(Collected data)
(** X23: a notifier without both credentials sends nothing.  A configured one
    makes one request to the bot's API, by the number of image URLs that
    are not empty: sendMessage without images, sendPhoto with one,
    sendMediaGroup with more; it makes a second request, a sendMessage whose
    text is the caption followed by the image URLs, exactly when the first
    is answered with a status of 400 or more, and never a third. *)
Theorem notification_makes_one_or_two_requests (s : Settings)
    (text_fields : list (string * option string))
    (image_urls : option (list string)) (is_verified : option bool)
    (client : telegram.Http) :
  let client' :=
    telegram.send_telegram_notification s text_fields image_urls is_verified
                                        client in
  ((forall token chat_id, ~ notifier_configured s token chat_id) ->
   client' = client)
  /\ (forall token chat_id,
        notifier_configured s token chat_id ->
        let images := notified_images image_urls in
        let base_url := ("https://api.telegram.org/bot" ++ token)%string in
        let caption := telegram._format_html_message text_fields is_verified in
        let first := telegram.first_request base_url chat_id caption images in
        let fallback :=
          telegram.fallback_request base_url chat_id caption images in
        telegram.url first = (base_url ++ method_for (length images))%string
        /\ telegram.json first !! "chat_id" = Some (PStr chat_id)
        /\ telegram.url fallback = (base_url ++ "/sendMessage")%string
        /\ telegram.json fallback !! "text"
           = Some (PStr match images with
                        | [] => caption
                        | _ => (caption ++ telegram.newline ++ telegram.newline
                                  ++ "Images:" ++ telegram.newline
                                  ++ telegram.join telegram.newline images)
                                 %string
                        end)
        /\ (answered_with_error client first ->
            telegram.attempted client'
            = (telegram.attempted client ++ [first; fallback])%list)
        /\ (~ answered_with_error client first ->
            telegram.attempted client'
            = (telegram.attempted client ++ [first])%list)).
Proof.
  intros client'. split.
  - intros Hnot. unfold client', telegram.send_telegram_notification.
    destruct (telegram_bot_token s) as [token |] eqn:Htoken; [| reflexivity].
    destruct (telegram_channel_id s) as [chat_id |] eqn:Hchat;
      [| reflexivity].
    destruct (String.eqb token "") eqn:Ht; [reflexivity |].
    destruct (String.eqb chat_id "") eqn:Hc; [reflexivity |].
    exfalso. apply (Hnot token chat_id).
    apply String.eqb_neq in Ht, Hc. repeat split; assumption.
  - intros token chat_id (Htoken & Ht & Hchat & Hc)
           images base_url caption first fallback.
    split; [| split; [| split; [| split]]].
    + unfold first, telegram.first_request.
      destruct images as [| image [| image' rest]]; reflexivity.
    + unfold first, telegram.first_request.
      destruct images as [| image [| image' rest]]; reflexivity.
    + reflexivity.
    + unfold fallback, telegram.fallback_request.
      cbn [telegram.json]. rewrite lookup_insert_ne by discriminate.
      rewrite lookup_insert_eq.
      pose proof (notified_images_nonempty image_urls) as Himages.
      fold images in Himages.
      destruct images as [| image rest] eqn:Hlist; [reflexivity |].
      pose proof (join_nonempty telegram.newline (image :: rest)
                    ltac:(discriminate) Himages) as Hjoin.
      apply String.eqb_neq in Hjoin. rewrite Hjoin. reflexivity.
    + assert (client'
              = match telegram.post first client with
                | (telegram.Failed, client1) => client1
                | (telegram.Status status_code, client1) =>
                    if 400 <=? status_code
                    then snd (telegram.post fallback client1)
                    else client1
                end) as ->.
      { unfold client', telegram.send_telegram_notification.
        rewrite Htoken, Hchat.
        apply String.eqb_neq in Ht, Hc. rewrite Ht, Hc. reflexivity. }
      unfold answered_with_error, telegram.post. cbn [fst snd].
      destruct (telegram.reply client first (telegram.attempted client))
        as [status_code |] eqn:Hreply.
      * destruct (400 <=? status_code) eqn:Hstatus.
        -- split; [| intros Hnot; exfalso; apply Hnot; exists status_code;
                     split; [reflexivity | lia]].
           intros _. cbn [telegram.attempted].
           rewrite <- app_assoc. reflexivity.
        -- split; [| reflexivity].
           intros (code & [= <-] & Hcode). lia.
      * split; [| reflexivity].
        intros (code & Hcode & _). discriminate.
Qed.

■ WHAT YOU ARE ASKED TO DO:
Given the records above, reproduce precisely and only the lines between the line holding "(answered_with_error client first ->" and the line holding "unfold fallback, telegram.fallback_request.", inclusive.

■ ANSWER AREA:
        /\ (answered_with_error client first ->
            telegram.attempted client'
            = (telegram.attempted client ++ [first; fallback])%list)
        /\ (~ answered_with_error client first ->
            telegram.attempted client'
            = (telegram.attempted client ++ [first])%list)).
Proof.
  intros client'. split.
  - intros Hnot. unfold client', telegram.send_telegram_notification.
    destruct (telegram_bot_token s) as [token |] eqn:Htoken; [| reflexivity].
    destruct (telegram_channel_id s) as [chat_id |] eqn:Hchat;
      [| reflexivity].
    destruct (String.eqb token "") eqn:Ht; [reflexivity |].
    destruct (String.eqb chat_id "") eqn:Hc; [reflexivity |].
    exfalso. apply (Hnot token chat_id).
    apply String.eqb_neq in Ht, Hc. repeat split; assumption.
  - intros token chat_id (Htoken & Ht & Hchat & Hc)
           images base_url caption first fallback.
    split; [| split; [| split; [| split]]].
    + unfold first, telegram.first_request.
      destruct images as [| image [| image' rest]]; reflexivity.
    + unfold first, telegram.first_request.
      destruct images as [| image [| image' rest]]; reflexivity.
    + reflexivity.
    + unfold fallback, telegram.fallback_request.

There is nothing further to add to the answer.